As nuvens desta manhã,  nada têm de parecido com aqueles sorvetes.

No limite, poderiam ser comparadas  com os malfadados picolés industrializados.

Aqueles tijolinhos de gelo, cada vez menores, mais duros e sem graça, indefinidos até nas cores, que declaram no papel um gosto que você nunca vai sentir na língua.

 

São feitos de  não-se-sabe-bem-o-quê – e eu pessoalmente prefiro não saber.

São achatados em prensas enormes, esfriados instantaneamente e embrulhados em papel pegajoso, engordurado.

 

Não admitem nenhum tipo de mordida gostosa; apenas uma respeitosa lambição, que deixa a língua dura e insensibilizada. 

 

Enfim, cada época tem o sorvete que merece.

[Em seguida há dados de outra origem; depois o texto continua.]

Definition header_view (h : EternityHeader) : eternityHeaderJSON :=
  mkEhj (eh_Version h) (eh_ChainID h) (eh_Height h) (eh_Round h) (eh_TimeUTCUnix h) (hex_encode (eh_PrevHash h))
    (hex_encode (eh_StateRoot h)) (hex_encode (eh_TxRoot h)) (hex_encode (eh_ReceiptsRoot h))
    (hex_encode (eh_CommitRoot h)) (hex_encode (eh_ProposerPubKey h)) (eh_EmissionEpoch h)
    (hex_encode (eh_ConsensusParamsHash h)) (hex_encode (eh_FeeRoot h))
    (match eh_ExtraData h with [] => "" | b => b64 b end).
Lemma getB32_hash arr i b : arr !! i = Some (GBytes b) -> hash32 b -> getB32 arr i = hex_encode b.
Proof. intros E Hb. unfold getB32. rewrite E. by rewrite bool_decide_true. Qed.
Lemma asUint64_num arr i z : arr !! i = Some (GNum z) -> 0 <= z -> asUint64 arr i = z.
Proof. intros E Hz. unfold asUint64. rewrite E. destruct (Z.ltb_spec z 0); lia. Qed.
Lemma asInt64_num arr i z : arr !! i = Some (GNum z) -> in_i64 z -> asInt64 arr i = z.
Proof. intros E Hz. unfold asInt64. rewrite E. destruct (Z.ltb_spec z 0); [done|by apply i64_small]. Qed.
Lemma canonical_scalars h : str_forall is_ascii (eh_ChainID h) = true ->
  forall l, eh_canonicalFields h = GSlice l -> Forall scalar l.
Proof. intros Ha l [= <-]. repeat constructor; [exact Ha|]. by destruct (eh_ExtraData h). Qed.
Lemma decode_header h b : header_ok h -> str_forall is_ascii (eh_ChainID h) = true -> eh_CanonicalCBOR h = Ok b ->
  cborToEternityHeaderJSON b = Ok (header_view h).
Proof.
  intros Hh Ha Hb. unfold eh_CanonicalCBOR, EncodeCBORCanonical in Hb.
  rewrite plain_no_float in Hb by by apply header_plain.
  pose proof (header_plain h Hh) as Hp. pose proof (canonical_scalars h Ha) as Hs.
  destruct (eh_canonicalFields h) as [| | | | | | | |arr|] eqn:Ef; try discriminate.
  unfold cborToEternityHeaderJSON. rewrite (cbor_unmarshal_marshal arr b Hp (Hs arr eq_refl) Hb).
  cbn [mbind result_bind]. unfold eh_canonicalFields in Ef. injection Ef as <-. destruct Hh. f_equal.
  unfold header_view. f_equal; try (by apply getB32_hash); try done.
  - rewrite (asUint64_num _ _ (eh_Version h)) by (done || unfold in_u32 in *; lia). by apply u32_small.
  - apply asUint64_num; [done|unfold in_u64 in *; lia].
  - rewrite (asUint64_num _ _ (eh_Round h)) by (done || unfold in_u32 in *; lia). by apply u32_small.
  - by apply asInt64_num.
  - apply asUint64_num; [done|unfold in_u64 in *; lia].
  - cbn. by destruct (eh_ExtraData h).
Qed.
Lemma b64_inj a b : b64 a = b64 b -> a = b.
Proof. intros E. apply (f_equal (b64_decode false)) in E. unfold b64 in E. rewrite !b64_roundtrip in E. congruence. Qed.
Lemma header_view_inj h k : header_view h = header_view k -> h = k.
Proof.
  intros E. destruct h as [v c t r u p s x y z q e m f d], k as [v' c' t' r' u' p' s' x' y' z' q' e' m' f' d'].
  unfold header_view in E.
  cbn [eh_Version eh_ChainID eh_Height eh_Round eh_TimeUTCUnix eh_PrevHash eh_StateRoot eh_TxRoot eh_ReceiptsRoot
       eh_CommitRoot eh_ProposerPubKey eh_EmissionEpoch eh_ConsensusParamsHash eh_FeeRoot eh_ExtraData] in E.
  injection E as -> -> -> -> -> E1 E2 E3 E4 E5 E6 -> E7 E8 E9.
  apply hex_encode_inj in E1, E2, E3, E4, E5, E6, E7, E8. subst. f_equal.
  apply b64_inj. destruct d, d'; exact E9.
Qed.

(** C24: what a client reads is the header that was signed: when the provider's latest header was
    encoded canonically, [/eternity/round/latest/header] is answered with a JSON object
    that states each field of that header, and two different headers never read alike. *)
Theorem header_served (p : EternityProvider) (rq : request) (sh : SignedHeader) (h : EternityHeader) :
  header_ok h -> str_forall is_ascii (eh_ChainID h) = true ->
  LatestSignedHeader p = Ok sh -> eh_CanonicalCBOR h = Ok (sh_HeaderCBOR sh) ->
  rq_Path rq = "/eternity/round/latest/header" ->
  eternity_mux p rq = Replied (writeJSON (ehj_json (header_view h))) /\
  forall k, header_view h = header_view k -> h = k.
Proof.
  intros Hh Ha Hp Hc Hr. split; [|intros k; apply header_view_inj].
  assert (Hm : eternity_mux p rq = Replied (header_reply (LatestSignedHeader p)))
    by (unfold eternity_mux, eternity_round; rewrite Hr; reflexivity).
  rewrite Hm, Hp. cbn [header_reply]. by rewrite (decode_header h _ Hh Ha Hc).
Qed.
End Spec.

Section Witnesses.
#[local] Existing Instance cbor0.
#[local] Existing Instance cbor_dec0.
Definition served0 : SignedHeader :=
  mkSignedHeader (match eh_CanonicalCBOR header0 with Ok b => b | Err _ => [] end) (h32 1) (h32 2) [] None.
Definition provider0 : EternityProvider := mkProvider (Ok served0) (fun _ => Err "not_found").
Definition latest_rq : request := mkRequest "GET" "/eternity/round/latest/header" [] [] [] "".
Lemma header_served_witness : eternity_mux provider0 latest_rq = Replied (writeJSON (ehj_json (header_view header0))).
Proof.
  exact (proj1 (header_served provider0 latest_rq served0 header0 header0_ok eq_refl eq_refl eq_refl eq_refl)).
Defined.
End Witnesses.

Bem feito. Quis industrializar?  Agora agüenta.

 

Finda a longa digressão, a chuva começou a cair pesada e insistente.

As plantas regozijam-se e eu fico aborrecido,.

O que é bom para um, nem sempre  é bom para os outros.

Vou para o duro trabalho diário. Sou um agricultor de biblioteca .

 

Se fosse um agricultor de campo, estaria agora de papo para o ar, vendo despencar aquela massa de água  sobre o meu latifúndio.

A chuva amolece os torrões, solta os nós, expõe as raízes, enfim, colabora comigo, tornando  mais fácil a aração, o preparo e a semeadura da terra, que virão mais tarde, logo que o chão secar um pouco – mas não demais.    

 

Tem toda uma lógica, um tempo certo, um esforço coerente com o que será produzido, nesta atividade; ela parece ter-nos sido presenteada pelo criador e feita especialmente para que possamos dedicar-lhe com fé o esforço máximo dos nossos músculos. 

É um presente que não recebemos de graça.

É  o salário, a compensação que  recebemos no fim da semana.

Não é, certamente, um pacote deixado de graça, debaixo da árvore, no dia de Natal e que dispensa nosso trabalho e nosso comprometimento.

 

Lembro-me de quantas vezes recebi presentes valiosos, sem tê-los merecido. E eu ficava quietinho, aceitando-os como se eles fossem um meu direito, uma obrigação dos outros para comigo.

Agora chegou a minha vez de presentear alguém.

 

Mas na biblioteca não chove.   O chão batido é seco, selvagem, quase rochoso. Nada vai nascer, a não ser que eu lute, com picareta, com esforço, com paciência e suor, batendo, furando, quebrando, violentando a terra; mesmo com este esforço, talvez eu consiga apenas um resultado miserável -  apenas um riacho de palavras vazias.

Pobre presente, quando se recebeu tanto no passado...

Sofre-se muito mais com a mente que com o corpo.

 

Mas depois... depois, quando finalmente bate um golpe forte de vento, e as nuvens são empurradas para longe, como incômodos inquilinos que atrasaram o aluguel; e volta o azul, aquele azul que combina tanto com o verde da grama que parecem ter sido feitos um para o outro, aí tudo renasce, a partir da nossa própria esperança.

É como se redescobríssemos o mundo; e o estendemos na corda, agarrado  com dois prendedores, para secar, enquanto as suas lágrimas acabam de pingar na grama fofa, na plantação que é toda uma nova, grande promessa.